Lemma masks_by_slice_length {A B : Type} (keep : A -> bool) (mask_list : list B)
    (slice_list : list A) (r : list B) :
  length mask_list = length slice_list ->
  masks_by_slice keep mask_list slice_list = Ok r ->
  length r = length (filter keep slice_list).
Proof.
  revert slice_list r. induction mask_list as [|m ml IH]; intros [|s sl] r Hlen;
    simpl in *; try discriminate.
  - now intros [= <-].
  - intros H. apply bind_Ok_inv in H. destruct H as (rest & Hrest & H).
    injection Hlen as Hlen. injection H as <-.
    pose proof (IH sl rest Hlen Hrest). destruct (keep s); simpl; lia.
Qed.

Lemma drop_none_length {A : Type} (l : list (option A)) :
  length (drop_none l) = length (filter is_some l).
Proof. induction l as [|[x|] l IH]; simpl; lia. Qed.

Lemma zeros_shape (dimension : Z * Z * Z) (volume : Volume) :
  zeros dimension = Ok volume ->
  let '(dz, dy, dx) := dimension in
  (0 <= dz)%Z /\ (0 <= dy)%Z /\ (0 <= dx)%Z
  /\ shape volume = repeat (repeat (Z.to_nat dx) (Z.to_nat dy)) (Z.to_nat dz).
Proof.
  destruct dimension as [[dz dy] dx]. unfold zeros.
  destruct ((dz <? 0)%Z || (dy <? 0)%Z || (dx <? 0)%Z) eqn:E; [discriminate|].
  intros [= <-]. apply orb_false_iff in E. destruct E as [E Ex].
  apply orb_false_iff in E. destruct E as [Ez Ey].
  apply Z.ltb_ge in Ez, Ey, Ex. repeat split; try assumption.
  unfold shape. rewrite !map_repeat. now rewrite repeat_length.
Qed.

━━━━

* **Goal of the exercise**: List the lines of the material in which the word "filter" occurs.

* **Response to this exercise**:
  length r = length (filter keep slice_list).
  length (drop_none l) = length (filter is_some l).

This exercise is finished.